Yo nunca dije no me casaría. Nomás no parecía que sucedería. Sobre todo porque ya lo había hecho siendo una pequeñuela.
Obvio, el matrimonio aquel no duró ni para el arranque. Y como buena diva terminé divorciada en menos de un año de un primer marido de cuyo nombre casi ni me acuerdo.
De allí pa’l real, la pequeñuela se convirtió en una Conejita de Indias, muy dispuestita al empiernamiento, amorío y respectivo dramático rompimiento. Todo bien reporteado y a detalle en una serie de blogs.
Ahora resulta la vida se me movió radicalmente. Cambié de casa, de país y de amorío tormentosos a calma chicha.
Y resulta también que me voy a casar.
Y no sería ninguna novedad si no fuera porque con invitaciones enviadas y vestido en el armario estoy al borde del colapso. Casi igual que en aquellos años mozos.
Porque resulta que amo al novio, la boda, las invitaciones y el vestido pero le tengo terror a convertirme en la menos sexy Doña Coneja de las Grandes Indias.
Me da pánico firmar y prometer-me a sólo uno.
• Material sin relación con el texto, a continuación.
(** How many keys were admitted in [sc]. *)
Definition admissions (sc : scope) (cs : list (Verifier * Call)) (rs : list outcome) : nat :=
  length (List.filter (λ '((v, c), r), bool_decide (scope_of v c = sc) && isSome (admitted_key r)) (zip cs rs)).

(** The gate touches the deduplication store by one check, or not at all. *)
Lemma gate_dedup v s l c r s' l' :
  channel_webhook_gate v (s, l) c = (r, (s', l')) →
  (s' = s ∧ admitted_key r = None) ∨
  ∃ key b, check_and_insert_scoped s (instant c) (scope_of v c) key = (b, s') ∧
    admitted_key r = if b then None else Some key.
Proof.
  unfold channel_webhook_gate. destruct (verify_channel_webhook v l c) as [[env|rej] l1].
  - destruct (idempotency_key env) as [key|] eqn:Ek.
    + destruct (check_and_insert_scoped s (instant c) (scope_of v c) key) as [b s1] eqn:Ec.
      intros [= <- <- <-]. right. exists key, b. split; [done|]. destruct b; simpl; [done|by rewrite Ek].
    + intros [= <- <- <-]. left. simpl. by rewrite Ek.
  - intros [= <- <- <-]. by left.
Qed.

Lemma check_config s now sc key b s' :
  check_and_insert_scoped s now sc key = (b, s') →
  ttl s' = ttl s ∧ max_entries_per_scope s' = max_entries_per_scope s.
Proof. unfold check_and_insert_scoped. destruct (known _ _ _); by intros [= <- <-]. Qed.

(** While an entry is tracked its key is not admitted again. *)
Lemma tracked_run sc key t1 cs : ∀ t n s l rs st,
  tracked s sc key t1 n → t1 ≤ t → later t cs → gate_run (s, l) cs = (rs, st) →
  ∀ i v c r, cs !! i = Some (v, c) → rs !! i = Some r → scope_of v c = sc → admitted_key r = Some key →
  instant c - t1 < ttl s →
  (max_entries_per_scope s ≤ n + admissions sc (take i cs) (take i rs))%nat.
Proof.
  induction cs as [|[v0 c0] cs IH]; intros t n s l rs st Ht Ht1 Hlater Hrun i v c r Hc Hr Hsc Hkey Httl; [done|].
  cbn [gate_run] in Hrun. destruct (channel_webhook_gate v0 (s, l) c0) as [r0 [s1 l1]] eqn:Eg.
  destruct (gate_run (s1, l1) cs) as [rs1 st1] eqn:Er. injection Hrun as <- <-.
  destruct Hlater as [Hlt Hlater].
  assert (Hle : instant c0 ≤ instant c).
  { destruct i as [|i]; [by simplify_eq/=|]. pose proof (later_lookup _ _ _ _ _ Hlater Hc). lia. }
  destruct (gate_dedup _ _ _ _ _ _ _ Eg) as [[-> Hnone]|(key0 & b & Hck & Hadm)].
  - destruct i as [|i]; simplify_eq/=.
    unfold admissions. simpl. rewrite Hnone, andb_false_r. eapply (IH (instant c0)); eauto. lia.
  - destruct (check_tracked _ _ _ _ _ _ _ _ _ _ Ht (Z.le_lt_trans _ _ _ Ht1 Hlt) ltac:(lia) Hck) as [Hdup Htr].
    destruct (check_config _ _ _ _ _ _ Hck) as [Httl' Hmax'].
    destruct i as [|i]; simplify_eq/=.
    + destruct b; [congruence|]. rewrite Hkey in Hadm. simplify_eq/=. by specialize (Hdup eq_refl).
    + unfold admissions. simpl. rewrite Hadm.
      destruct Htr as [Htr|(Hsc0 & -> & Hfull)].
      * assert (Hgoal := IH (instant c0) _ _ _ _ _ Htr ltac:(lia) Hlater Er _ _ _ _ Hc Hr eq_refl Hkey ltac:(lia)).
        unfold admissions in Hgoal. rewrite Hmax' in Hgoal.
        case_decide as Hd; [rewrite bool_decide_true by done|rewrite bool_decide_false by done]; destruct b; simpl; lia.
      * rewrite bool_decide_true by done. simpl. lia.
Qed.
Dejar de besuquearme con mi fila interminable de ex Conejos que siempre, siempre terminan por regresar.
Me da nausea prematura imaginar que un día pueda-deba-quiera quedar embarazada.
No sé cómo hacer para pasar un domingo sola, sola, tremendamente sola y comiendo helado en pants y chanclas.
No pienso ni por error cambiarme el apellido -y no porque tenga aires feministas que me impidan lucir orgullosa el “Señora Coneja De Señor Conejo“- no, no, nomás porque eso me hace sentir exclusiva, vieja y, consecuentemente, acabada.
Me siento como cincuentón eufórico queriendo aferrarse a la juventud comprándose tremendo deportivo nuevo.
Y que me disculpen las señoras (como diría mi Gurú Manoella “La Otra” Torres), pero aunque sé que hay millones de mujeres casadas, exitosas, sexys y con toda la onda del mundo, en mi imaginario singular, mi tacones y colita de peluche iban más de la mano con los amoríos clandestinos, los sube y bajas pasionales y las mañanas despertando sola.
Me la llevé tan bien conmigo en mi vida pasada -que acaba de pasar- que no sé si quiero que se acabe.
Y sobre todo, no sé si llegué tarde a la reflexión, pero no tengo ni la más remota idea de cómo seguir siendo la misma, en la nueva vida.